Return every line in the entries below where the word "TrustRoot" shows up.

| INFORMATION SUPPLIED |
--*--
(* ===== verification/DraftOverlay.v ===== *)
(** Draft overlays: [product/draftoverlay/overlay.go].  An overlay substitutes
    placements in a pinned render plan while a gesture is under way. *)
From stdpp Require Import base list strings gmap sorting.
From Stdlib Require Import ZArith QArith Lia Ascii.
From S2P Require Import Prelude GoText Exact Identity Canonical EditModel Timeline EditState.
From S2P Require Import EditNarrative EditCaptions EditTranscript EditDerive EditValidate EditNormalize Project RenderContract RenderPlan RenderCompile.
Open Scope Z_scope.

Inductive overlay_error := ErrOverlayInvalid | ErrOverlayStale.
#[export] Instance overlay_error_eq_dec : EqDecision overlay_error.
Proof. solve_decision. Defined.

Definition MaximumOverlayOperations : nat := 256.

Record ClipPlacementOperation := mkPlacementOperation { po_ClipID : string; po_ClipRevision : Z; po_Placement : RenderPlacement }.

Record Overlay := mkOverlay { ov_SequenceRevision : Z; ov_Placements : list ClipPlacementOperation }.

Definition IsEmpty (overlay : Overlay) : bool := empty (ov_Placements overlay).

(** The loop with its [seen] set *)
Fixpoint check_operations (seen : gset string) (operations : list ClipPlacementOperation) : outcome overlay_error unit :=
  match operations with
  | [] => Ok tt
  | operation :: rest =>
      if IsZero (po_ClipID operation) then Fail ErrOverlayInvalid
      else if bool_decide (po_ClipID operation ∈ seen) then Fail ErrOverlayInvalid
      else if negb (is_ok (ValidateRenderPlacement (po_Placement operation))) then Fail ErrOverlayInvalid
      else check_operations ({[po_ClipID operation]} ∪ seen) rest
  end.

Definition validateOverlay (overlay : Overlay) : outcome overlay_error unit :=
  if (MaximumOverlayOperations <? length (ov_Placements overlay))%nat then Fail ErrOverlayInvalid
  else check_operations ∅ (ov_Placements overlay).

(** [targets]: the index of the last instruction of every clip *)
Fixpoint index_clips (index : nat) (video : list RenderVideoInstruction) (targets : gmap string nat) : gmap string nat :=
  match video with
  | [] => targets
  | instruction :: rest => index_clips (S index) rest (<[rv_ClipID instruction := index]> targets)
  end.

Definition operation_current (video : list RenderVideoInstruction) (targets : gmap string nat) (operation : ClipPlacementOperation) : bool :=
  match targets !! po_ClipID operation with
  | Some index => match video !! index with Some instruction => rv_ClipRevision instruction =? po_ClipRevision operation | None => false end
  | None => false
  end.

Definition with_placement (placement : RenderPlacement) (v : RenderVideoInstruction) : RenderVideoInstruction :=
  mkVideoInstruction (rv_ClipID v) (rv_ClipRevision v) (rv_TrackID v) (rv_TrackRevision v) (rv_Layer v) (rv_InputArtifactID v)
    (rv_SourceStreamID v) (rv_SourceRange v) (rv_TimelineRange v) (rv_Orientation v) placement.

(** [applied.Video[targets[...]].Placement = ...]; a missing key would read index 0 *)
Definition place_operation (targets : gmap string nat) (video : list RenderVideoInstruction) (operation : ClipPlacementOperation)
    : list RenderVideoInstruction :=
  alter (with_placement (po_Placement operation)) (default 0%nat (targets !! po_ClipID operation)) video.

Definition with_video (plan : RenderPlanPayload) (video : list RenderVideoInstruction) : RenderPlanPayload :=
  mkPlan (pp_CompilerVersion plan) (pp_Purpose plan) (pp_ProjectID plan) (pp_SequenceID plan) (pp_SequenceRevision plan)
    (pp_SequenceFormat plan) (pp_Duration plan) (pp_Inputs plan) video (pp_Audio plan) (pp_Captions plan)
    (pp_FontResources plan) (pp_Output plan).
(* ===== verification/Update.v ===== *)
(** Updates of a cell: [internal/update/journal.go], [genesis.go] and [trust.go],
    and the launcher loop of [internal/launcher/launcher.go].

    The files of a cell are a disk: a file holds the value last written to it, since
    every write is a rename of a complete file.  Every read and write may fail, as a
    schedule of faults says, and a write may fail before it took effect or after:
    [atomicfile.Write] reports an error of the last [syncParent] although the rename
    is done.  The process may stop at any disk it passes through.  What the network answers, the identity drawn for a transaction, the
    clock and how a started release behaves are arguments. *)
From stdpp Require Import base list strings gmap.
From Stdlib Require Import ZArith Lia Ascii.
From S2P Require Import Prelude GoText Exact Identity Release ReleaseTrust RuntimeState.
Open Scope Z_scope.

Inductive update_error := ErrIO | ErrJournal | ErrState | ErrTrust | ErrNetwork | ErrBundle | ErrManifestMismatch | ErrEntry | ErrPending
  | ErrDowngrade | ErrNoOrigins | ErrRecoveryRequired | ErrProcess.
#[export] Instance update_error_eq_dec : EqDecision update_error.
Proof. solve_decision. Defined.

(** An extracted release: its decoded manifest, its regular files, and whether the
    topology document at its payload entry resolves *)
Record tree := mkTree { tr_manifest : option Manifest; tr_files : gset string; tr_topology : bool }.

Record journal := mkJournal {
  jn_Schema : Z; jn_TransactionID : string; jn_Channel : string; jn_Version : string; jn_SHA256 : string; jn_Phase : string }.

Record disk := mkDisk {
  dk_state : option Runtime; dk_journal : option journal; dk_incoming : gset string; dk_downloads : gmap string bytes;
  dk_versions : gmap string tree; dk_trust : option TrustRoot }.

Definition empty_disk : disk := mkDisk None None ∅ ∅ ∅ None.

Definition set_state (r : Runtime) (d : disk) : disk :=
  mkDisk (Some r) (dk_journal d) (dk_incoming d) (dk_downloads d) (dk_versions d) (dk_trust d).
Definition set_journal (j : option journal) (d : disk) : disk :=
  mkDisk (dk_state d) j (dk_incoming d) (dk_downloads d) (dk_versions d) (dk_trust d).
Definition set_incoming (i : gset string) (d : disk) : disk :=
  mkDisk (dk_state d) (dk_journal d) i (dk_downloads d) (dk_versions d) (dk_trust d).
Definition set_download (name : string) (content : bytes) (d : disk) : disk :=
  mkDisk (dk_state d) (dk_journal d) (dk_incoming d) (<[name := content]> (dk_downloads d)) (dk_versions d) (dk_trust d).
Definition set_version (name : string) (t : tree) (d : disk) : disk :=
  mkDisk (dk_state d) (dk_journal d) (dk_incoming d) (dk_downloads d) (<[name := t]> (dk_versions d)) (dk_trust d).
Definition set_trust (r : TrustRoot) (d : disk) : disk :=
  mkDisk (dk_state d) (dk_journal d) (dk_incoming d) (dk_downloads d) (dk_versions d) (Some r).

(** ** Effects *)

(** How a call on the disk fails: not at all, with nothing done, or with its effect
    in place *)
Inductive fault := NoFault | FailsBefore | FailsAfter.

(** The disk, every disk it was before, and how the next calls fail *)
Record world := mkWorld { w_disk : disk; w_visited : list disk; w_faults : list fault }.

Definition io (A : Type) : Type := world -> outcome update_error A * world.
(* ===== verification/EngineDecode.v ===== *)
(** What a decode plan means: the requests of an instruction cover the output
    positions at which it plays, with the source ordinals exact time gives, and
    the lanes of a plan hold every request once, in monotonic runs. *)
From stdpp Require Import base list strings gmap sorting.
From Stdlib Require Import ZArith QArith Qround Lia Lqa.
From S2P Require Import Prelude GoText Exact EditModel Timeline EditRanges RenderContract RenderCompile EngineLanes.
Open Scope Z_scope.

(** ** Positions *)

Lemma ceil_quotient_spec n d : 0 <= n -> 0 < d -> forall k, ceil_quotient n d <= k <-> n <= k * d.
Proof.
  intros Hn Hd k. unfold ceil_quotient. pose proof (Z.quot_rem' n d). pose proof (Z.rem_bound_pos n d Hn Hd).
  destruct (Z.ltb_spec 0 (Z.rem n d)); nia.
Qed.

(** The time of an output sample, and whether a timeline range covers it *)
Definition sample_Q (k : Z) : Q := k # 48000.
Definition covers (range : TimeRange) (q : Q) : Prop := (start_Q range <= q < end_Q range)%Q.

Lemma rt_Q_sample t k : 0 < rt_Scale t -> (rt_Q t <= sample_Q k)%Q <-> rt_Value t * 48000 <= k * rt_Scale t.
Proof. intros Hs. unfold rt_Q, sample_Q, Qle. cbn. rewrite Z2Pos.id by lia. lia. Qed.

Lemma ceilAudioSampleIndex_spec t n : rt_typed t -> ceilAudioSampleIndex t = Ok n ->
  rt_valid t /\ 0 <= n < 2 ^ 64 /\ forall k, n <= k <-> (rt_Q t <= sample_Q k)%Q.
Proof.
  intros Ht. unfold ceilAudioSampleIndex. case_match eqn:E; [done|]. bool_prop.
  assert (V : rt_valid t) by (apply valid_time_ok; done). pose proof (rt_valid_pos t V).
  unfold IsNegative in *. bool_prop. case_match eqn:U; [done|]. bool_prop. intros [= <-].
  apply is_uint64_spec in U. split; [done|]. split; [done|]. intros k.
  rewrite rt_Q_sample by lia. apply ceil_quotient_spec; unfold SequencePreviewAudioSampleRate; lia.
Qed.
(** ** The runs of an accepted plan *)

Section lanes.
Context (lanes : list DecodeLane).
Hypothesis Hlanes : lanes_planned lanes.

Definition run_at (li ri : nat) (run : DecodeRun) : Prop := exists lane, lanes !! li = Some lane /\ dl_Runs lane !! ri = Some run.

Lemma run_at_entries li ri run r : run_at li ri run -> r ∈ dr_Requests run ->
  (dr_InputArtifactID run, dr_SourceStreamID run, r) ∈ lanes ≫= lane_entries.
Proof.
  intros (lane & Hl & Hr) Hin. apply list_elem_of_bind. exists lane. split; [|by apply list_elem_of_lookup_2 with li].
  apply list_elem_of_bind. exists run. split; [|by apply list_elem_of_lookup_2 with ri]. apply list_elem_of_fmap. by exists r.
Qed.

Lemma request_bound li ri run r : run_at li ri run -> r ∈ dr_Requests run ->
  exists n c, bound_to n c /\ dc_request c = r /\ dc_artifactID c = dr_InputArtifactID run /\ dc_streamID c = dr_SourceStreamID run.
Proof using Hlanes.
  intros Hr Hin. destruct Hlanes as [_ _ _ (ends & cs & [_ _ _ Hp] & Hb & _)]. pose proof (run_at_entries _ _ _ _ Hr Hin) as He.
  rewrite Hp in He. apply list_elem_of_fmap in He as (c & Ec & Hc). rewrite Forall_forall in Hb. destruct (Hb c Hc) as [n Hn].
  unfold candidate_entry in Ec. exists n, c. split; [done|]. by injection Ec as -> -> ->.
Qed.

Lemma bound_run n c : bound_to n c ->
  exists li ri run, run_at li ri run /\ dc_request c ∈ dr_Requests run /\ dr_InputArtifactID run = dc_artifactID c.
Proof using Hlanes.
  intros Hn. destruct Hlanes as [_ _ _ (ends & cs & [_ _ _ Hp] & _ & Hb & _)].
  assert (He : candidate_entry c ∈ lanes ≫= lane_entries) by (rewrite Hp; apply list_elem_of_fmap; eauto).
  apply list_elem_of_bind in He as (lane & He & Hl). apply list_elem_of_lookup_1 in Hl as [li Hl].
  apply list_elem_of_bind in He as (run & He & Hr). apply list_elem_of_lookup_1 in Hr as [ri Hr].
  apply list_elem_of_fmap in He as (r & Er & Hin). unfold candidate_entry in Er. injection Er as -> _ ->. exists li, ri, run.
  split; [by exists lane|done].
Qed.

Lemma run_at_ok li ri run : run_at li ri run -> run_ok inputOf run /\ charged MaximumDecodedAudioSamples run.
Proof using Hlanes.
  intros (lane & Hl & Hr). destruct Hlanes as [_ Hc _ (ends & cs & [_ _ Hk _] & _)]. split.
  - destruct (Hk li lane Hl) as [Hruns _ _]. rewrite Forall_lookup in Hruns. by eapply Hruns.
  - rewrite Forall_lookup in Hc. specialize (Hc li lane Hl). cbn in Hc. rewrite Forall_lookup in Hc. by eapply Hc.
Qed.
--*--
| YOUR RESPONSE |
  dk_versions : gmap string tree; dk_trust : option TrustRoot }.
Definition set_trust (r : TrustRoot) (d : disk) : disk :=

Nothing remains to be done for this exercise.